======== Data
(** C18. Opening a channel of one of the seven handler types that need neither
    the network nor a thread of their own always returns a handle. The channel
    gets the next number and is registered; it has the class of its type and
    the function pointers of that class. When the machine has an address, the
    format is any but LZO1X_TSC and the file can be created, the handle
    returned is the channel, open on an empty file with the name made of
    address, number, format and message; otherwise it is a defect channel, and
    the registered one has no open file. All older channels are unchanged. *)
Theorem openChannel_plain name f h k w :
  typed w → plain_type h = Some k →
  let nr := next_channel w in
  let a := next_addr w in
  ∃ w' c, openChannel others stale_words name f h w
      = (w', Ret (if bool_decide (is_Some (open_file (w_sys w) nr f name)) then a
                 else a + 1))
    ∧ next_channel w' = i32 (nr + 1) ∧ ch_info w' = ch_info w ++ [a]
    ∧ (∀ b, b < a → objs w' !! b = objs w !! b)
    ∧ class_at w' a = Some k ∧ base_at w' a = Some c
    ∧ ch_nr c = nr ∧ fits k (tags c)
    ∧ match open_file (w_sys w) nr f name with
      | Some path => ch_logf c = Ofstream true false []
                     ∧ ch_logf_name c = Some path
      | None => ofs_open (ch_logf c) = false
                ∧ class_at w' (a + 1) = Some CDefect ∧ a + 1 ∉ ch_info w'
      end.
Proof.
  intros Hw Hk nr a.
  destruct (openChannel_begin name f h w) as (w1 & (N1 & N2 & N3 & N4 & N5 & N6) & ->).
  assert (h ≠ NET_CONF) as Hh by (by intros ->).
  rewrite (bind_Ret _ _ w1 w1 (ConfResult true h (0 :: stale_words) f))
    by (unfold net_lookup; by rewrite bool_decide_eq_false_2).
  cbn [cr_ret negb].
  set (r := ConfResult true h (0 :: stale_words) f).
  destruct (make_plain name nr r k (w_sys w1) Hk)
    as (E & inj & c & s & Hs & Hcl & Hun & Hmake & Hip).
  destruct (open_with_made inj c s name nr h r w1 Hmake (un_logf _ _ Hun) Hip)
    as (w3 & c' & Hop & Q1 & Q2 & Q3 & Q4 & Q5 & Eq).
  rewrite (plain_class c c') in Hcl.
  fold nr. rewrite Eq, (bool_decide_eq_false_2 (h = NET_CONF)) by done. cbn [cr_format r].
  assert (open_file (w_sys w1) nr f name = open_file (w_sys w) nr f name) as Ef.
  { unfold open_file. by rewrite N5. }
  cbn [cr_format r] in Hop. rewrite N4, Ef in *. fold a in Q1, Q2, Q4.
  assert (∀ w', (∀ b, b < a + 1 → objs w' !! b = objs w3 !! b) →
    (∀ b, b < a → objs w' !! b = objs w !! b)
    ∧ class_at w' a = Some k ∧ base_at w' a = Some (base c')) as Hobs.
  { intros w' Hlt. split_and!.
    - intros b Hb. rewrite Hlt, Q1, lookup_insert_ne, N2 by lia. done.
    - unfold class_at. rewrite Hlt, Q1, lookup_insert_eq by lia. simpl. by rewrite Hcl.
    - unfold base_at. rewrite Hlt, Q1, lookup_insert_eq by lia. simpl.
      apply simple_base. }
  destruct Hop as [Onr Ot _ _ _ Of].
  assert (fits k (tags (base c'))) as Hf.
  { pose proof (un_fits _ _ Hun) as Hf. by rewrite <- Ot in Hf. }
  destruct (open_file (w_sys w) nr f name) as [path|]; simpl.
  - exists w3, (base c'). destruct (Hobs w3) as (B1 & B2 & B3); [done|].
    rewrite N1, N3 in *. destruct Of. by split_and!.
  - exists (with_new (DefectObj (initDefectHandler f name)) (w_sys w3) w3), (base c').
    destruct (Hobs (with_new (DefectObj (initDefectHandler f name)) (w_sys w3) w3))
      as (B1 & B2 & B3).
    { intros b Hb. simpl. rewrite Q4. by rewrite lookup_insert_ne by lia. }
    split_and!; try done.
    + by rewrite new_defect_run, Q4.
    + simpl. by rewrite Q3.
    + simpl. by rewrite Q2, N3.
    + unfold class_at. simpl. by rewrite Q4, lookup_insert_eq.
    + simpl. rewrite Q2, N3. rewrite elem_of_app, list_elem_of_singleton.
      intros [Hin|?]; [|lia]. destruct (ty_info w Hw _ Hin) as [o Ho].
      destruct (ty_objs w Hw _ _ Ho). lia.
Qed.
================
======== Data
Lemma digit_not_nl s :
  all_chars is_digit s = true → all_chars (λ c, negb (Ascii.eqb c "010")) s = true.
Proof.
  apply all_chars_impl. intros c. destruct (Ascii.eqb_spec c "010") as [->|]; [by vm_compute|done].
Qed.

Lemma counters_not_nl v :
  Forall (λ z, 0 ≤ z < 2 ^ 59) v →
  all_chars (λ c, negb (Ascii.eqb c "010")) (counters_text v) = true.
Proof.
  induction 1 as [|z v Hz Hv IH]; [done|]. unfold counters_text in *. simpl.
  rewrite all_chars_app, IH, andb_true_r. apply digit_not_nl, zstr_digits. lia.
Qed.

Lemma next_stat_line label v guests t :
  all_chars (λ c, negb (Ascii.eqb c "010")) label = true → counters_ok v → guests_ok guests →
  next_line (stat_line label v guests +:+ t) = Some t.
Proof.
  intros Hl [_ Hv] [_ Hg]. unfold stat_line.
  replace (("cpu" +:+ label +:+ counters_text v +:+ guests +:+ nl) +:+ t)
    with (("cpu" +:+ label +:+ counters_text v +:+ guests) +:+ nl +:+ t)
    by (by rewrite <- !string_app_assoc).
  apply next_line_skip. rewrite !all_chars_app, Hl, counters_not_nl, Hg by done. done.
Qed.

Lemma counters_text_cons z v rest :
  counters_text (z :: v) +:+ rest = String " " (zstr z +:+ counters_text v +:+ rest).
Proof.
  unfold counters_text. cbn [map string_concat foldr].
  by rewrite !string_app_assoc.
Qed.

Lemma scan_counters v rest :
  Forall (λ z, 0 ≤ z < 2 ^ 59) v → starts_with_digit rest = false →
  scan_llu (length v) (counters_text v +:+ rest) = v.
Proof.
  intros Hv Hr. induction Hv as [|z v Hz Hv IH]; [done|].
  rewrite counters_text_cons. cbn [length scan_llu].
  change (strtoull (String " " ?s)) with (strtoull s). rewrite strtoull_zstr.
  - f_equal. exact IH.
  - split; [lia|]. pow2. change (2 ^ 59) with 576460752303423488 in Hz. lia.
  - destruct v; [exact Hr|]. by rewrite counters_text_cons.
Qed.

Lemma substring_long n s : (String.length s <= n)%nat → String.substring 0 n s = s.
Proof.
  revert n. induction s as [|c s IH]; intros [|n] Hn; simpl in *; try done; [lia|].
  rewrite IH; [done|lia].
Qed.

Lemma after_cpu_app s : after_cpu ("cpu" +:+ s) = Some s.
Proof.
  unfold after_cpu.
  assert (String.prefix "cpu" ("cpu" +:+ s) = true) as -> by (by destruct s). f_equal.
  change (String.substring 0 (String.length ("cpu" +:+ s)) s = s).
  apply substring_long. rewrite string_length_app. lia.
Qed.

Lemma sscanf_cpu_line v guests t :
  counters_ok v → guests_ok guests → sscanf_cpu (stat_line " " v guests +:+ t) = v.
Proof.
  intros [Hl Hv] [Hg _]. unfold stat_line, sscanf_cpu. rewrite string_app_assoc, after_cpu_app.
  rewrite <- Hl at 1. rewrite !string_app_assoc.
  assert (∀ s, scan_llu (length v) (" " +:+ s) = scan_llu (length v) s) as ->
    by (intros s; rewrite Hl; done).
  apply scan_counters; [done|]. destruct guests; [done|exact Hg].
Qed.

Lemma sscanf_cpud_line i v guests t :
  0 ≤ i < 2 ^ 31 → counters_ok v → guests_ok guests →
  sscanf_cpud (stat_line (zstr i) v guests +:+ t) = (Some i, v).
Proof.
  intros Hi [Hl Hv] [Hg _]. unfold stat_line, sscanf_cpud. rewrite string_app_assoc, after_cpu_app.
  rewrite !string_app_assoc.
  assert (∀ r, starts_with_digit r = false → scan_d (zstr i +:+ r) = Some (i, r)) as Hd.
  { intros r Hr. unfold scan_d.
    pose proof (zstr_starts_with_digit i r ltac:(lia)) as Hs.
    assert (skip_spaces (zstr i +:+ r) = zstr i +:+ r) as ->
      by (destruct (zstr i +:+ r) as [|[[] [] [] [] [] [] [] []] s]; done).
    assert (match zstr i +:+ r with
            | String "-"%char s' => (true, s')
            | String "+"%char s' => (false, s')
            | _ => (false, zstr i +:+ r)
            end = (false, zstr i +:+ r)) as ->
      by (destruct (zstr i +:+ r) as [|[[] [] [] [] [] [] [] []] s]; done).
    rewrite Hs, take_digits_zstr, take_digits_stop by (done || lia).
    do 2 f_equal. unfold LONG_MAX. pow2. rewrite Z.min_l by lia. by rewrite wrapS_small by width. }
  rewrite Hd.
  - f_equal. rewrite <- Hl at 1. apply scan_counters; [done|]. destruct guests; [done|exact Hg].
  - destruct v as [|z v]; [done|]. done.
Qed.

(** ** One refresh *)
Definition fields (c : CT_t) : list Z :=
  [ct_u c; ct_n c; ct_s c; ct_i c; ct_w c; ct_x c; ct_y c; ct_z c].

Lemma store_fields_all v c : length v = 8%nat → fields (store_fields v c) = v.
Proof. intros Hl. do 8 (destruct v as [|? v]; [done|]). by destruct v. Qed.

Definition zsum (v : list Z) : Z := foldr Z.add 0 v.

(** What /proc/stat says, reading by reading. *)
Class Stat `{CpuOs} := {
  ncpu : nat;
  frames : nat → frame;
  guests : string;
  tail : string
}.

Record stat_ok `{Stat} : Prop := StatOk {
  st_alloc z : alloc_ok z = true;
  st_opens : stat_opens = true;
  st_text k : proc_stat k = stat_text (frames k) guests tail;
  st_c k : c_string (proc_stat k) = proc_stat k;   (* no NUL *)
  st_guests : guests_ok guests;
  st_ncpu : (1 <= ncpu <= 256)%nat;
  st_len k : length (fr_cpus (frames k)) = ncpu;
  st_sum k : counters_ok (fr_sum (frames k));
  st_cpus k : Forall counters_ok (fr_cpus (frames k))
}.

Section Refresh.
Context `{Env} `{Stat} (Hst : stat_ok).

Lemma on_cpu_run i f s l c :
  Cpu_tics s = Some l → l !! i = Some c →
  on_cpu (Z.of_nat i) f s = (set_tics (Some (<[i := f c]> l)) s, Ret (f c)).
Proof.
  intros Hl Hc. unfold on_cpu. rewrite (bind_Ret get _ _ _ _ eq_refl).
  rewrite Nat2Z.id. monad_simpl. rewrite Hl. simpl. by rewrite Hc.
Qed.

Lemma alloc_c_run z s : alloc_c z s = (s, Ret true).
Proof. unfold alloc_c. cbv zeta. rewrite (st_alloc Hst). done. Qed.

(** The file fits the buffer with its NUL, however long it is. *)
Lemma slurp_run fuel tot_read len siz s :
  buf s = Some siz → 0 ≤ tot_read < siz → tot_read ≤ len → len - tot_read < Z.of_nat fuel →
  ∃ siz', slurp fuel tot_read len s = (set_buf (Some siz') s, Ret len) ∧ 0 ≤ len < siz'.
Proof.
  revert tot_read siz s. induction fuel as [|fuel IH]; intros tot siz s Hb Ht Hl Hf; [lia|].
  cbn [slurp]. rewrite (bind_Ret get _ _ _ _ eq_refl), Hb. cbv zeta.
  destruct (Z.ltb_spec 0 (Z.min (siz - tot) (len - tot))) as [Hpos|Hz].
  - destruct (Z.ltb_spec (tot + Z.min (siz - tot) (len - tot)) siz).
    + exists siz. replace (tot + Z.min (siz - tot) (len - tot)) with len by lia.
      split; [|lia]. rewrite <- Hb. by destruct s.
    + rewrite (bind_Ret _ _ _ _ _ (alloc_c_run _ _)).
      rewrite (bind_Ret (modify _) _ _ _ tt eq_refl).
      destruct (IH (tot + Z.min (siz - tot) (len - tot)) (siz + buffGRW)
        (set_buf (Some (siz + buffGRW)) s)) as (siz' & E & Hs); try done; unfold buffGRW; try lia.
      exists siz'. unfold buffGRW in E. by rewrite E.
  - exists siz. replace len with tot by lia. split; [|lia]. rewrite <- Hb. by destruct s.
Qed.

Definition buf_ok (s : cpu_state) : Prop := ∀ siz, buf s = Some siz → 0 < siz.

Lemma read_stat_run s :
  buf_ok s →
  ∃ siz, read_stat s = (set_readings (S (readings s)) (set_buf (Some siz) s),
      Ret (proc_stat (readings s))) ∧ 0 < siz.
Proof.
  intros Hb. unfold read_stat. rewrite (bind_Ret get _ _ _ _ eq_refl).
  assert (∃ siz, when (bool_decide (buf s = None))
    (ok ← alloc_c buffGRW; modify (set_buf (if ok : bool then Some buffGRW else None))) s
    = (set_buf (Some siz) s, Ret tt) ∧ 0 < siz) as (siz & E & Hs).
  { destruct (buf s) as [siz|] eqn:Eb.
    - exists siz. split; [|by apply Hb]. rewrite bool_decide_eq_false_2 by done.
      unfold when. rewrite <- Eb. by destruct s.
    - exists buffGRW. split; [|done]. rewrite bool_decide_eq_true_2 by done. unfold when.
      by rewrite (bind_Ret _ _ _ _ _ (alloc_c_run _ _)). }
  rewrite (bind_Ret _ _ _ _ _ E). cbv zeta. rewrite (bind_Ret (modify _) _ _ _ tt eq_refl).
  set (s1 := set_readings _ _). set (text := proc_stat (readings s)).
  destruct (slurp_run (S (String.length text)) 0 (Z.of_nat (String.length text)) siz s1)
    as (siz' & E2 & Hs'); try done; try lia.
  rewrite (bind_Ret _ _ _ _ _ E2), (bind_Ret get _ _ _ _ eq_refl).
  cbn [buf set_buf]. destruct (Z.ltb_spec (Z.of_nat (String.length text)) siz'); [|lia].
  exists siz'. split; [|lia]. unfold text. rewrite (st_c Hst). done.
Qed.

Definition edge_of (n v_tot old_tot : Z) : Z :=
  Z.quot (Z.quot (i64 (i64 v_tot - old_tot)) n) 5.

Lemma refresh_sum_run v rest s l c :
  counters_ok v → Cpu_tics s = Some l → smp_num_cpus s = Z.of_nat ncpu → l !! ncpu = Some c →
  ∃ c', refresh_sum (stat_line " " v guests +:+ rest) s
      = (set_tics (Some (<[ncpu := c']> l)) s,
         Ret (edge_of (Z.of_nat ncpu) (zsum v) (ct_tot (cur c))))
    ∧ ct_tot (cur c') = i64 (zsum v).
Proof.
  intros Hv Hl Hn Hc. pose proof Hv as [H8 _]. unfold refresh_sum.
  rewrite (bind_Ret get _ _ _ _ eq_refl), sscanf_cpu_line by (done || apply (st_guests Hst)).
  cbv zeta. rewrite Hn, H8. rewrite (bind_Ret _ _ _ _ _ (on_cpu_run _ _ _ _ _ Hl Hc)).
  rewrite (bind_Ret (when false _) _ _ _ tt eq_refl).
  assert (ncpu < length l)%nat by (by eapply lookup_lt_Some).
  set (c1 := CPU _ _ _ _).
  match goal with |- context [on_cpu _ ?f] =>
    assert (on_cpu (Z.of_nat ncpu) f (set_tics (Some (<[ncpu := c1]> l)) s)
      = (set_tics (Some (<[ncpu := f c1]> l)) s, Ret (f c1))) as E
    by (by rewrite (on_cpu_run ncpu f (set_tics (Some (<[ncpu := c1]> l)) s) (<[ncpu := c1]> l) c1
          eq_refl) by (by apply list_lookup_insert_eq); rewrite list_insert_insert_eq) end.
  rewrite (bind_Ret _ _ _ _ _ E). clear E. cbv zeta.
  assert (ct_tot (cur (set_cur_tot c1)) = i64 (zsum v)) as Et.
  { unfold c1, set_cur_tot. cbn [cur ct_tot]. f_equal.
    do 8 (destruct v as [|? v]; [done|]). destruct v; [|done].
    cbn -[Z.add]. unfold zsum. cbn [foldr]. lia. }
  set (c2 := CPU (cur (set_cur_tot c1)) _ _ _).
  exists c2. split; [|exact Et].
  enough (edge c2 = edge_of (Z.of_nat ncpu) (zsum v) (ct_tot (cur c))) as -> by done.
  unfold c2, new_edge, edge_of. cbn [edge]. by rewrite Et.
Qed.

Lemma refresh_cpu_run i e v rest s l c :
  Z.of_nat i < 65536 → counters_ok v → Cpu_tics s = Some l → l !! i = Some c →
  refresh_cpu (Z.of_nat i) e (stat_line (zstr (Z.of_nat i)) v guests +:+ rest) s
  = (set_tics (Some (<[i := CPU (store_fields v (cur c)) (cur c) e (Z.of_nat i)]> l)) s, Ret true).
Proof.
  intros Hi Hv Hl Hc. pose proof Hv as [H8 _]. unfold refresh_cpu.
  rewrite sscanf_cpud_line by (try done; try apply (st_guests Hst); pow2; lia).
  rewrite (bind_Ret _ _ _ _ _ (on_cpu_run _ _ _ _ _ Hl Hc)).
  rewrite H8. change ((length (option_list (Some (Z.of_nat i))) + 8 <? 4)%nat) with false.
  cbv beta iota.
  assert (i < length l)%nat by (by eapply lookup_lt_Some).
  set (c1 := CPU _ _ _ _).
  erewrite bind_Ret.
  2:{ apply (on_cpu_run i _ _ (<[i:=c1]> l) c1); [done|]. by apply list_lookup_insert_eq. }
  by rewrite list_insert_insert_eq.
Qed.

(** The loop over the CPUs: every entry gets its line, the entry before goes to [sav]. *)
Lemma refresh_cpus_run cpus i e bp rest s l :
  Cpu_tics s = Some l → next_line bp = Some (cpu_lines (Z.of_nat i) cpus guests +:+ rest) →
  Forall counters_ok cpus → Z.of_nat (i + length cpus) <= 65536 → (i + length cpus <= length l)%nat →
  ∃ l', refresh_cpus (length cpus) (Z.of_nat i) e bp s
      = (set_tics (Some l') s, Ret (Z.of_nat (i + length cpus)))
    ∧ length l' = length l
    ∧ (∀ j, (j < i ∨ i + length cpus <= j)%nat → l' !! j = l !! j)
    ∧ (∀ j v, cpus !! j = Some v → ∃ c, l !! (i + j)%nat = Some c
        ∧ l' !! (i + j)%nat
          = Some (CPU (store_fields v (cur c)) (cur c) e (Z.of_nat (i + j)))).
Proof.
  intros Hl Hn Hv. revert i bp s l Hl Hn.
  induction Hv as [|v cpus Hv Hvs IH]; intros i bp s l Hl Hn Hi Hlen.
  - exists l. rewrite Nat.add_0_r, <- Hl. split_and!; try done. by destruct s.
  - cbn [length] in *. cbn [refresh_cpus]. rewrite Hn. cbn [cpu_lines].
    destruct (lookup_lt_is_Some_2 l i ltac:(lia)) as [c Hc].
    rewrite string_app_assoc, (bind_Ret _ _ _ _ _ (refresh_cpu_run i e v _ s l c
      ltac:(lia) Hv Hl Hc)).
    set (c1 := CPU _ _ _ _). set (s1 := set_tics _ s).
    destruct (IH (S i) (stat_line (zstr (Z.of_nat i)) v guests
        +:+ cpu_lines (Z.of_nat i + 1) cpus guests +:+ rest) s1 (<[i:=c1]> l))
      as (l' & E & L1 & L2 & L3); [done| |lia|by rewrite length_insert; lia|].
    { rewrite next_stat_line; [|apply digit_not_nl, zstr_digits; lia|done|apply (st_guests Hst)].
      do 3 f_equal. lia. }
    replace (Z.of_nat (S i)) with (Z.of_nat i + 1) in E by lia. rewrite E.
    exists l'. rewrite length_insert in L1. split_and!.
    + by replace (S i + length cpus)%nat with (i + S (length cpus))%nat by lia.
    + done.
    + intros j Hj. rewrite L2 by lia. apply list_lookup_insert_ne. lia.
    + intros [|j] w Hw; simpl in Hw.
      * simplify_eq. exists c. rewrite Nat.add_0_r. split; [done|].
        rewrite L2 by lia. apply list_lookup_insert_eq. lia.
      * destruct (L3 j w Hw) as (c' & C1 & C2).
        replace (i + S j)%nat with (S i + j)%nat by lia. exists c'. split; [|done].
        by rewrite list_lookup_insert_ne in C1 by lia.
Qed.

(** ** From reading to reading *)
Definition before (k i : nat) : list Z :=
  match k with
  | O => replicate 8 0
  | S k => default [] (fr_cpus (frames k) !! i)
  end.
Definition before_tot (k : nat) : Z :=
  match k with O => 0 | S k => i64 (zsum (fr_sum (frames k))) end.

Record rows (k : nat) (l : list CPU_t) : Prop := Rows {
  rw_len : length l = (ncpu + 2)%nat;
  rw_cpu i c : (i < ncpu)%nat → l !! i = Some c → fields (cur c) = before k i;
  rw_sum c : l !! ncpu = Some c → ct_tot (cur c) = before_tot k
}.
================
▸ **Aim of the exercise**: Within the listing above, the range opens at the line with "(** C18. Opening" and closes at the line with "format is any". Reproduce exactly the lines of that range, including both ends.

▸ **Task answer**:
(** C18. Opening a channel of one of the seven handler types that need neither
    the network nor a thread of their own always returns a handle. The channel
    gets the next number and is registered; it has the class of its type and
    the function pointers of that class. When the machine has an address, the
    format is any but LZO1X_TSC and the file can be created, the handle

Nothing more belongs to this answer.